BACKGROUND: Aldehyde dehydrogenase 1 family member A1 (RALDH1)-producing dermal dendritic cells (DCs), a conventional DC subset regulating skin fibrosis, are decreased in the involved skin of patients with systemic sclerosis (SSc). In this study, we investigated the contribution of Fli1 deficiency, a potential predisposing factor of SSc, to the phenotypical alteration of RALDH1-producing dermal DCs by using SSc model mice and SSc skin samples. METHODS: Bleomycin (BLM)-induced skin fibrosis was generated with Fli1(+/−) and wild-type mice. The proportions of DC and CD4(+) T cell subsets were determined by flow cytometry in the dermis of BLM-treated mice.
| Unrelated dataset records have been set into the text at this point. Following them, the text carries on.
Definition verify_mutation (s : Chat) (sender_did target : string) (kind : ChatSig.Mutation) (event_msgid subject : string)
    (emoji : option string) (sig_tag : string) (session : option string) : ClientSigVerdict :=
  if is_empty event_msgid then SigUnverifiable "mutation carries no event id"
  else match signing_venue (srv s) sender_did target with
       | None => SigUnverifiable "venue for the target does not resolve"
       | Some venue =>
           verify_client_signature s
             (ChatSig.opt_with ChatSig.with_emoji emoji (ChatSig.mutation kind sender_did event_msgid venue subject))
             sig_tag sender_did session
       end.
Definition verify_relayed_mutation (s : Chat) (sender_did target : string) (kind : ChatSig.Mutation)
    (event_msgid subject : string) (emoji : option string) (sig_tag : string) : ClientSigVerdict :=
  verify_mutation s sender_did target kind event_msgid subject emoji sig_tag None.
Definition verify_local_mutation (s : Chat) (c : Connection) (sid target : string) (kind : ChatSig.Mutation)
    (event_msgid subject : string) (emoji : option string) (sig_tag : string) : ClientSigVerdict :=
  match c_authenticated_did c with
  | None => SigUnverifiable "a guest cannot sign"
  | Some did => verify_mutation s did target kind event_msgid subject emoji sig_tag (Some sid)
  end.

(** The server's own signature over the same document. *)
Definition server_signature (s : Chat) (did : string) (venue : option string) (fields : SignedFields) (tags : Tags)
    : SettledSignature :=
  match venue with
  | None => Attach None
  | Some venue => Attach (Some (ChatSig.sign (message_document did venue fields tags) (msg_signing_key s)))
  end.
Definition resolve_signature (s : Chat) (c : Connection) (sid target : string) (fields : SignedFields) (tags : Tags)
    (client_sig : option string) : SettledSignature :=
  match c_authenticated_did c with
  | None => Attach None
  | Some did =>
      let venue := signing_venue (srv s) did target in
      match client_sig, venue with
      | Some sig_tag, Some v =>
          match verify_client_signature s (message_document did v fields tags) sig_tag did (Some sid) with
          | SigValid => Attach (Some sig_tag)
          | SigInvalid => Failed
          | SigUnverifiable _ => server_signature s did venue fields tags
          end
      | _, _ => server_signature s did venue fields tags
      end
  end.

(** ** Mutations *)

Record CheckedMutation := mkChecked { ck_kind : ChatSig.Mutation; ck_subject : string; ck_outcome : ClientSigVerdict }.

Definition mutation_in (tags : Tags) : option (ChatSig.Mutation * string * option string) :=
  match or_else (tags !! "+draft/delete") (tags !! "+delete") with
  | Some subject => Some (ChatSig.Delete, subject, None)
  | None =>
      match or_else (tags !! "+react") (tags !! "+draft/react") with
      | Some emoji => (fun subject => (ChatSig.React, subject, Some emoji)) <$> reply_reference tags
      | None =>
          match tags !! "+freeq.at/unreact" with
          | Some emoji => (fun subject => (ChatSig.Unreact, subject, Some emoji)) <$> reply_reference tags
          | None => None
          end
      end
  end.

Definition mutation_signature (s : Chat) (c : Connection) (sid target : string) (tags : Tags) : option CheckedMutation :=
  match sig_of tags, mutation_in tags with
  | Some sig_tag, Some (kind, subject, emoji) =>
      Some (mkChecked kind subject
              (verify_local_mutation s c sid target kind (default "" (event_id_of tags)) subject emoji sig_tag))
  | _, _ => None
  end.

Definition keep_signature (checked : option CheckedMutation) (tidied : Tags) : bool :=
  match checked with
  | None => false
  | Some ck =>
      bool_decide (ck_outcome ck = SigValid)
      && match mutation_in tidied with
         | Some (kind, subject, _) => bool_decide (kind = ck_kind ck) && String.eqb subject (ck_subject ck)
         | None => false
         end
  end.

Record VouchedMutation := mkVouched { v_event_id : string; v_signature : option string }.
Definition vouch_mutation (tidied : Tags) (checked : option CheckedMutation) : option VouchedMutation :=
  if negb (keep_signature checked tidied) then None
  else event_id ← event_id_of tidied; sig ← sig_of tidied; Some (mkVouched event_id (Some sig)).

Definition mutation_event (vouched : option VouchedMutation) (minted_id : string) (actor_did venue : option string)
    (ctx : EventContext) (timestamp : Z) : MutationEvent :=
  mkMutation (match vouched with Some v => v_event_id v | None => minted_id end) actor_did
    (vouched ≫= v_signature) venue ctx timestamp.

(** ** Coordination events *)

Definition coordination_document (did event_id venue event_type : string) (payload ref_id evidence_type : option string)
    : ChatSig.ChatDoc :=
  ChatSig.opt_with ChatSig.with_evidence evidence_type
    (ChatSig.opt_with ChatSig.with_ref ref_id
      (ChatSig.opt_with ChatSig.with_payload payload (ChatSig.coordination did event_id venue event_type))).

Definition ref_of (tags : Tags) : option string := or_else (tags !! "+freeq.at/ref") (tags !! "+freeq.at/task-id").

(** The verdict and the bytes it is about. *)
Definition coordination_signature (s : Chat) (c : Connection) (sid target event_type : string) (tags : Tags) (now : Now)
    : option (ClientSigVerdict * string) :=
  sig_tag ← sig_of tags;
  event_id ← event_id_of tags;
  did ← c_authenticated_did c;
  match check_client_minted event_id (at_ms now) with
  | Err _ => None
  | Ok _ =>
      venue ← signing_venue (srv s) did target;
      let doc := coordination_document did event_id venue event_type (tags !! "+freeq.at/payload") (ref_of tags)
                   (tags !! "+freeq.at/evidence-type") in
      Some (verify_client_signature s doc sig_tag did (Some sid), ChatSig.canonical doc)
  end.
End Signatures.

(** ** Commit and reveal *)

Section Reveal.
Context {P : Primitives} {B64 : Base64} {J : JsonText} {UD : UrlDecode}.

Definition payload_str (json field : string) : option string := json_from_str json ≫= get_str field.

Definition verify_commit_reveal (d : option MsgDb) (reveal_actor_did : option string) (reveal_channel : string)
    (reveal_ref_id : option string) (reveal_payload_json reveal_body : string) : result unit string :=
  match payload_str reveal_payload_json "reveal_of", payload_str reveal_payload_json "salt" with
  | Some reveal_of, Some salt_b64 =>
      match d ≫= fun d => find_message_by_msgid d reveal_of with
      | None => Err "commit_not_found"
      | Some commit =>
          if negb (bool_decide (m_sender_did commit = reveal_actor_did)) then Err "actor_mismatch"
          else if negb (String.eqb (m_channel commit) reveal_channel) then Err "channel_mismatch"
          else if negb (bool_decide (m_tags commit !! "+freeq.at/event" = Some "commit")) then Err "not_a_commit"
          else if negb (bool_decide (ref_of (m_tags commit) = reveal_ref_id)) then Err "ref_id_mismatch"
          else
            match m_tags commit !! "+freeq.at/payload" with
            | None => Err "bad_commit_payload"
            | Some raw =>
                let decoded := default raw (url_decode raw) in
                match payload_str decoded "hash" with
                | None => Err "bad_commit_payload"
                | Some expected_b64 =>
                    if negb (String.eqb (default "sha256" (payload_str decoded "alg")) "sha256") then Err "unsupported_alg"
                    else
                      match b64_decode salt_b64, b64_decode expected_b64 with
                      | None, _ => Err "bad_salt"
                      | _, None => Err "bad_commit_hash"
                      | Some salt, Some expected =>
                          if String.eqb (sha256 (salt +:+ reveal_body)) expected then Ok tt else Err "hash_mismatch"
                      end
                end
            end
      end
  | _, _ => Err "bad_payload"
  end.
End Reveal.

(** ** Limits and gates *)

(** [ts.retain(..)], then refuse at five or note the time. *)
Definition recent (now : Z) (ts : list Z) : list Z := List.filter (fun t => Z.max 0 (now - t) <? 2000) ts.
Definition spend (key : string) (now : Z) (s : Chat) : Chat * bool :=
  let ts := recent now (default [] (msg_timestamps s !! key)) in
  let over := (5 <=? List.length ts)%nat in
  (set_timestamps (<[key := if over then ts else ts ++ [now]]> (msg_timestamps s)) s, over).

Definition event_flood_exceeded (s : Chat) (sid : string) (now : Z) : Chat * bool * list ChatEffect :=
  let '(s', over) := spend ("event:" +:+ sid) now s in
  (s', over, if over then [fail_reply sid "TAGMSG" "RATE_LIMITED" "At most 5 events per 2 seconds per session"] else []).

Definition did_authority (s : Server) (sid : string) (ch : ChannelState) : bool := is_authority ch (did_of_session s sid).

(** +n and +m, as both kinds of message meet them. *)
Definition blocked_by_mode (s : Server) (sid : string) (ch : ChannelState) : option string :=
  if no_ext_msg ch && negb (bool_decide (sid ∈ members ch)) then Some "Cannot send to channel (+n)"
  else if moderated ch && negb (did_authority s sid ch) && negb (bool_decide (sid ∈ ops ch))
          && negb (bool_decide (sid ∈ halfops ch)) && negb (bool_decide (sid ∈ voiced ch))
  then Some "Cannot send to channel (+m)"
  else None.

Definition ERR_CANNOTSENDTOCHAN : string := "404".

Definition channel_accepts_tagmsg (s : Server) (c : Connection) (sid target : string) : bool * list ChatEffect :=
  match channels s !! target with
  | None => (true, [])
  | Some ch =>
      match blocked_by_mode s sid ch with
      | None => (true, [])
      | Some reason => (false, [Out (Reply sid ERR_CANNOTSENDTOCHAN [nick_or_star c; target; reason])])
      end
  end.

(** +E: the tag and a body that is ciphertext of one of the two schemes. *)
Definition has_ciphertext (text : string) : bool :=
  (starts_with "ENC1:" text || starts_with "EG1:" text) && (5 <? len text).
Definition blocked_by_encryption (ch : ChannelState) (tags : Tags) (text : string) : option string :=
  let has_tag := is_some (tags !! "+encrypted") in
  if encrypted_only ch && negb (has_tag && has_ciphertext text)
  then Some (if negb has_tag then "Cannot send to channel (+E) — messages must carry the +encrypted tag"
             else "Cannot send to channel (+E) — body must be ENC1/EG1-prefixed ciphertext")
  else None.

Section TagmsgForms.
Context {HO : HashOrder}.
Record TagmsgLines := mkTagmsg { tl_plain : string; tl_with_time : string; tl_account : option string; tl_time_account : option string }.
Definition render_tagmsg (tags : Tags) (mask target time_tag : string) (did : option string) (with_time with_account : bool) : string :=
  let t := if with_time then <["time" := time_tag]> tags else tags in
  let t := match did with Some did => if with_account then <["account" := did]> t else t | None => t end in
  server_display (mkMessage t (Some mask) "TAGMSG" [target]) +:+ CRLF.
Definition tagmsg_build (tags : Tags) (mask target time_tag : string) (did : option string) : TagmsgLines :=
  mkTagmsg (render_tagmsg tags mask target time_tag did false false) (render_tagmsg tags mask target time_tag did true false)
    (fmap (fun _ : string => render_tagmsg tags mask target time_tag did false true) did)
    (fmap (fun _ : string => render_tagmsg tags mask target time_tag did true true) did).
Definition tagmsg_pick (l : TagmsgLines) (has_time wants_account : bool) : string :=
  match has_time, wants_account with
  | true, true => default (tl_with_time l) (tl_time_account l)
  | true, false => tl_with_time l
  | false, true => default (tl_plain l) (tl_account l)
  | false, false => tl_plain l
  end.
End TagmsgForms.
Fli1 expression in dermal DCs was evaluated by immunofluorescence with skin samples of SSc and healthy control subjects. RESULTS: RALDH activity of dermal DCs was significantly decreased in BLM-treated Fli1(+/−) mice compared with BLM-treated wild-type mice, whereas the proportion of CD103(−)CD11b(−) dermal DCs, a major DC subset producing RALDH1 in response to BLM injection, was comparable between groups. Relevant to this finding, the proportion of regulatory T cells (Tregs) in the dermis was decreased in BLM-treated Fli1(+/−) mice relative to BLM-treated wild-type mice, while the proportions of Th1, Th2 and Th17 cells were unaltered. In the involved skin of SSc patients, Fli1 was downregulated in CD11c(+) cells, including dermal DCs. CONCLUSIONS: Fli1 deficiency inhibits RALDH1 activity of CD103(−)CD11b(−) dermal DCs and related induction of Tregs in BLM-treated mice. Considering Fli1 reduction in SSc dermal DCs, Fli1deficiency may impair the dermal DC-Treg system, contributing to the development of skin fibrosis in SSc. SUPPLEMENTARY INFORMATION: The online version contains supplementary material available at 10.1186/s13075-021-02520-z.